I turned to the Slave Voyages Trans-Atlantic Slave Trade Database. The Voyages Database, formerly housed at Emory University and now at Rice University, resulted from decades of collaboration among scholars researching the Atlantic World and the Trans-Atlantic slave trade, as well as a multi-disciplinary team that has included cartographers, computer programmers, and web designers.
The interactive nature of the website promotes student engagement. A series of introductory maps highlight different elements of the slave trade. For example, by analyzing Map #1, students quickly grasped the stark contrast between the number of African slaves that arrived in Brazil versus the United States between 1500 and 1900. By examining Map #7, students identified the African coastal regions where captives departed from Africa. Their observation that approximately 5 million slaves left West Central Africa alone generated rich discussions about Portuguese trade, imperial expansion, and the legacies for contemporary Angola and Brazil. Students also strengthened their map reading skills in the process.
The Trans-Atlantic Slave Trade Database nurtured student engagement as they documented voyage details and discussed notable observations. What were the connections between the origin of the voyage and principal place of purchase, such as Rio de Janeiro and Luanda, respectively?

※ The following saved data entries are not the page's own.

(* ===== verification/_CoqProject ===== *)
-Q . S2P
Prelude.v
Rust.v
Ffi.v
Util.v
Regmap.v
Mac.v
Mcu.v
Eeprom.v
Rx.v
Tx.v
Frame.v
Sta.v
Ap.v
Entry.v
Usb.v
Device.v
Runner.v
Cmd.v
Download.v
Session.v
Plan.v
Dev.v
Driver.v
Bank.v
Keys.v
Vif.v
Ops.v
Filter.v
RxPath.v
TxPath.v
Beacon.v
Work.v
Traffic.v
Efuse.v
Life.v
Assert.v
TestsRegs.v
TestsFrames.v
TestsMcu.v
Rings.v
Reception.v
Secure.v
Rates.v
(* ===== verification/Prelude.v ===== *)
(** * MT7603U: a verification library of the driver's logic

    The repository is a Linux driver for the MediaTek MT7603U USB WiFi chip:
    a Rust crate without allocation (src/rust/src) that computes - register
    sequences, MCU command frames, transmit descriptors, 802.11 frames, and
    the parsers of received data and of the EEPROM - and a C skeleton (src/c)
    that talks to USB and to mac80211 and calls the crate through the C ABI.
    This library models the crate, its user-space runner, and the skeleton
    from plugging in to unplugging.  The specifications it is held against are
    the documents under specs/ and the comments of the code.

    ** Files and what they model

    Foundations:

    - Prelude.v: machine integers as [Z] with their width ([is_uint], [wrap],
      [shl32]), bit fields ([bits]), little-endian conversions, overwriting a
      range of a list ([splice]), and the tactics [uint], [bitfield], [masks],
      [list_len], [vm_decide].
    - Rust.v: Rust's effects.  A function returns an [outcome]: [Done],
      [Panic] (the handler of lib.rs loops for ever), or [Undefined] (an
      unsafe access out of bounds).  A function that fills an output slice is
      a [builder]: a state monad over the slice with early errors, which keeps
      the stores made before an error.  Arithmetic that Rust checks in debug
      builds takes the build [profile].

    The crate:

    - Ffi.v (ffi.rs), Util.v (util.rs), Regmap.v (regmap.rs): the structures
      shared with C, [copy_bytes], and [physical_addr_map] from register
      addresses to the addresses of vendor requests.
    - Mac.v (mac.rs), Mcu.v (mcu.rs): the register sequences; the FW_TXD
      header, the ten MCU commands, the firmware image checks.
    - Eeprom.v (eeprom.rs), Rx.v (rx.rs), Tx.v (tx.rs): the EEPROM image, the
      receive descriptor, the transmit descriptor.
    - Frame.v: 802.11 headers and information elements, shared by Sta.v
      (sta.rs: probe request, beacon parser, wireless table) and Ap.v (ap.rs:
      beacon, association frames, beacon timer).
    - Entry.v (lib.rs): every extern "C" function; pointers are optional
      regions of memory, a null pointer is [None].
    - Runner.v (bin/user_runner.rs): the user-space program.

    Bring-up (C):

    - Usb.v (regops.c): the kernel services as parameters (the record
      [kernel]: an answer may depend on everything that happened before),
      the [io] monad over traces of calls and answers, the rules [emits] by
      which a function is given its effect, and the register access of C.
    - Device.v (regops.c): what a register sequence does to the device.
    - Cmd.v (usb.c): sending a command built by the crate.
    - Download.v (usb.c): the firmware download with its response URBs,
      polling, restart and every error exit, and the hardware part of the
      probe.
    - Session.v (usb.c): the completion of response URBs, with the gate two
      sessions share.
    - Efuse.v (regops.c, mac80211.c): the eFuse reader against a model of the
      chip, and the device record registration makes.
    - Life.v (usb.c, mac80211.c): probe, registration and disconnect composed
      with the life in between.

    The driver under mac80211 (mac80211.c):

    - Dev.v: struct mt7603u_dev; Plan.v: what a function puts on the bus as a
      plan of transfers, with the two blocks every callback is made of.
    - Driver.v: channel switch, config, the receive rings, start and stop.
    - Bank.v: a register bank that remembers what is written, and the rules
      [wp] for functions that read registers back.
    - Keys.v: hardware keys and block-ack sessions.
    - Vif.v: interfaces, the receive filter, changes of the BSS, stations,
      removal.
    - Ops.v: the callback table as a machine over the device state; Filter.v:
      the receive filter over runs of that machine.
    - RxPath.v: the completion of a receive URB with its aggregated packets;
      Rings.v: which receive URBs are in flight, read off the trace;
      Reception.v: the receive completions among and inside the other entries.
    - TxPath.v: transmission and its completion, over socket buffers with
      their head and tail room.
    - Beacon.v: the beacon work item; Work.v: who schedules and cancels it.
    - Traffic.v: the entries of the driver - callbacks, transmissions,
      completions, beacon work - as a step relation, and its reachable worlds.
    - Secure.v: association, key installation and protected transmission
      together; Rates.v: a rate from mac80211 to the air and back.

    The unit tests of the crate:

    - Assert.v: tests as programs; TestsRegs.v (util.rs, regmap.rs, mac.rs,
      eeprom.rs), TestsFrames.v (rx.rs, tx.rs, sta.rs, ap.rs), TestsMcu.v
      (mcu.rs): every [#[test]] function, assertion for assertion.

    State and operations keep the names of the source.  A register sequence is
    a list of [RegWriteOp]; what it does is read off with [last_write], on the
    bus with [device_reg], in a bank with [regs].  Outputs of the crate are
    compared with independent readings: [parse_fw_txd] and [dev_step] (the boot
    ROM) for commands, [decode_txd] for descriptors, [Elements] for element
    lists, [entry_of] for the wireless table, [efuse_chip] for the eFuse.

    ** Interfaces

    - [Builds f frame] (Rust.v): a builder promises a frame - written exactly,
      the rest of the slice untouched, -ENOSPC and no store when it does not
      fit, no panic.  [Rejects f e]: it refuses its arguments before any
      store.  The frame and sequence builders of the crate are instances or
      have a lemma; [build_txwi], whose arguments can panic, has a
      specification of its own.
    - [Answers f spec] (Entry.v): the two together.  The contract of the C
      entry points is proved once, against [Answers] only.
    - [emits m P] (Usb.v): normal return, the transfers made, and the balance
      of memory and URBs, whatever the kernel answers; [performs] (Plan.v) is
      the form the callbacks use.  [Closed] (Plan.v) is the class of the
      effects that sequencing preserves.
    - [leaves m P] (Usb.v): normal return and the trace itself, where the order
      of the calls and their answers matter; [stage] (Download.v) is its form
      for the download, [clean] the runs in which no call failed.
    - [wp] (Bank.v): what a function leaves in the registers when no transfer
      fails.
    - [logs P m] (Work.v): every call a function makes is in [P]; [drives m Q r]
      (Rings.v): the receive URBs a run leaves in flight.
    - [Ieee80211] with [Ieee80211Laws] (TxPath.v): the header functions of
      the kernel and what its documentation says of them.

    ** What the theorems show

    - The whole driver: [device_life_balanced] (Life.v: from plugging in to
      unplugging everything taken is given back), [callbacks_refine_soft_state]
      (Ops.v: the driver's state is the fold of an abstract machine, no failed
      transfer changes it), [traffic_accounts] and [beacon_chain_unbroken]
      (Traffic.v: every interleaving; each frame is given back or freed once;
      the beacon work is pending exactly while beaconing is enabled, and every
      run of it that gets a template hands it over),
      [reception_safe], [reception_listens], [rings_only_started]
      (Reception.v: a receive URB in flight has its memory, a running driver
      keeps listening, and how URBs get lost or submitted twice).
    - Association and encryption: [protected_frame_finds_key],
      [second_station_displaces] (Secure.v); rates: [rate_arrives] (Rates.v).
    - Commands (Mcu.v): [command_frame_spec], [command_roundtrip].
    - Bring-up: [download_loads_image] (a refinement: the boot ROM gets exactly
      the image and only in bypass mode), [download_leaves_bypass] (the way back
      to normal mode is taken on every path), [download_resources] (balanced,
      but for the response stranded by exactly one kind of failure),
      [probe_brings_up] (Download.v), [session_answered] (Session.v),
      [mac_init_programs_device] (Device.v), [efuse_read_all_correct], [register_eeprom_identity]
      (Efuse.v).
    - Start and channel: [mac80211_start_spec], [mac80211_config_spec]
      (Driver.v).
    - Registers the callbacks leave: [set_key_programs_entry],
      [set_key_reports], [ampdu_refines_sessions] (Keys.v),
      [station_registers] (Vif.v), [receive_filter_follows] (Filter.v).
    - Reception: [parse_rx_frame_safe], [parse_rx_frame_layout] (Rx.v),
      [rx_complete_safe] (any transfer: termination and memory safety),
      [rx_complete_delivers] (every intact frame exactly once) (RxPath.v).
    - Transmission: [build_txwi_spec], [build_txwi_roundtrip],
      [txd_byte_count_exact], [tx_rx_rate_agree] (Tx.v), [mac80211_tx_spec],
      [tx_wire_decodes], [tx_complete_roundtrip] (TxPath.v), and
      [beacon_work_spec] (Beacon.v).
    - 802.11 (Sta.v, Ap.v): [parse_beacon_refines] (termination, safety and
      the function of the element list), [beacon_roundtrip],
      [hidden_ssid_channel_lost].
    - Addresses and the C ABI: [physical_addr_map_spec] (Regmap.v),
      [command_entry_contract], [parser_entries_safe] (Entry.v).
    - The runner: [runner_main_spec] (Runner.v).
    - The model against the crate's own tests: [unit_tests_pass] (TestsMcu.v), a
      check of the translation rather than a property of the driver.

    The other theorems of the files - the association frames, the windows of
    the block-ack search, the wireless-table and beacon-timer sequences, the
    register entry points - are the lemmas these rest on, or stand beside them.

    ** Bounds and fuel

    A [usize] is a [nat]: slice lengths are at most isize::MAX, so the index
    arithmetic of the crate does not overflow.  [ie_loop] (beacon elements)
    takes the frame length as fuel, [scatter_loop] (firmware chunks) the image
    length plus one and [efuse_blocks] the buffer length plus one; each turn
    consumes at least one byte, and the theorems show a normal return, never
    the out-of-fuel case.  [rx_loop] (packets of a transfer) advances by at
    least sixteen bytes: [rx_complete_safe] shows the same result for every
    fuel above a sixteenth of the transfer.  The eFuse is polled
    [EFUSE_POLLS] times per block.  The other loops are structural.

    ** What is not modelled

    - The fields of the mac80211 handle (constants for mac80211), module
      registration (core.c), log output, the callbacks with empty bodies; the
      branches for kernels before 6.0 that read a channel from another field.
    - Receive completions may interrupt every entry (Reception.v); the other
      entries are atomic with respect to each other, as a callback that runs
      while another waits is an interleaving of whole entries (Traffic.v).  The
      time transfers take is not modelled.  In the download, the answer of a
      wait is a parameter; Session.v says what completions make of it.
    - Memory reached through two pointer arguments of an entry point is taken
      to be distinct, as the [&mut] references made from them require.
    - That volatile copies are not merged by the compiler (util.rs): a
      property of code generation. *)

From Stdlib Require Export ZArith Lia.
From stdpp Require Export base decidable option list list_numbers numbers sorting gmap.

Why did the vessels generally transport hundreds of slaves at a time, although some carried only a few? Why is it that some of the information in the table remains blank?
The African Name Database provided students a valuable opportunity to analyze how to ‘humanize’ big data. With the maps previously mentioned, students had noted that millions of slaves embarked toward the Americas from one region in West Africa. However, the name database gave some of these enslaved millions names and heights and ages and places of origin. These individuals had families and lives and favorite foods that the slave trade ripped from them. By analyzing the database contents, students guided a larger class discussion. Why were many of the slaves in their 20s? Why would there be one-year-olds listed? And how could ‘Freetown’ be a common destination for these people who were anything but free? A Gilder Lehrman Master Teacher colleague of mine also suggested pairing analyses of the database with slave narratives to further enhance what I like to call ‘the human component.’ Excerpts from Colson Whitehead's The Underground Railroad is one example that she mentioned.
The 3-D video of the slaving vessel, L’ Aurore, catalyzed some of the strongest student engagement. To see images of a slave ship posted in a Google Slides presentation is one thing. To enter below deck by way of a 3-D simulation is quite a different learning experience. The video prompted great questions: Why did the crew give slaves the food that they did? Why is it that slaves were forced to remain chained below deck? Why were they sometimes permitted to get fresh air above deck? Wouldn’t it smell with people getting sick and...you know? Their comments and facial expressions (which in no way resembled the familiar blank stares in class), indicated that most students were appalled and horrified and yet also present. Their insightful questions motivated me to do additional research after class, so that I could return with answers the next day. While this digital scholarship project sparked a genuine enthusiasm for learning in my students, it also reminded me that teaching--even in the COVID-19 pandemic--can be really rewarding.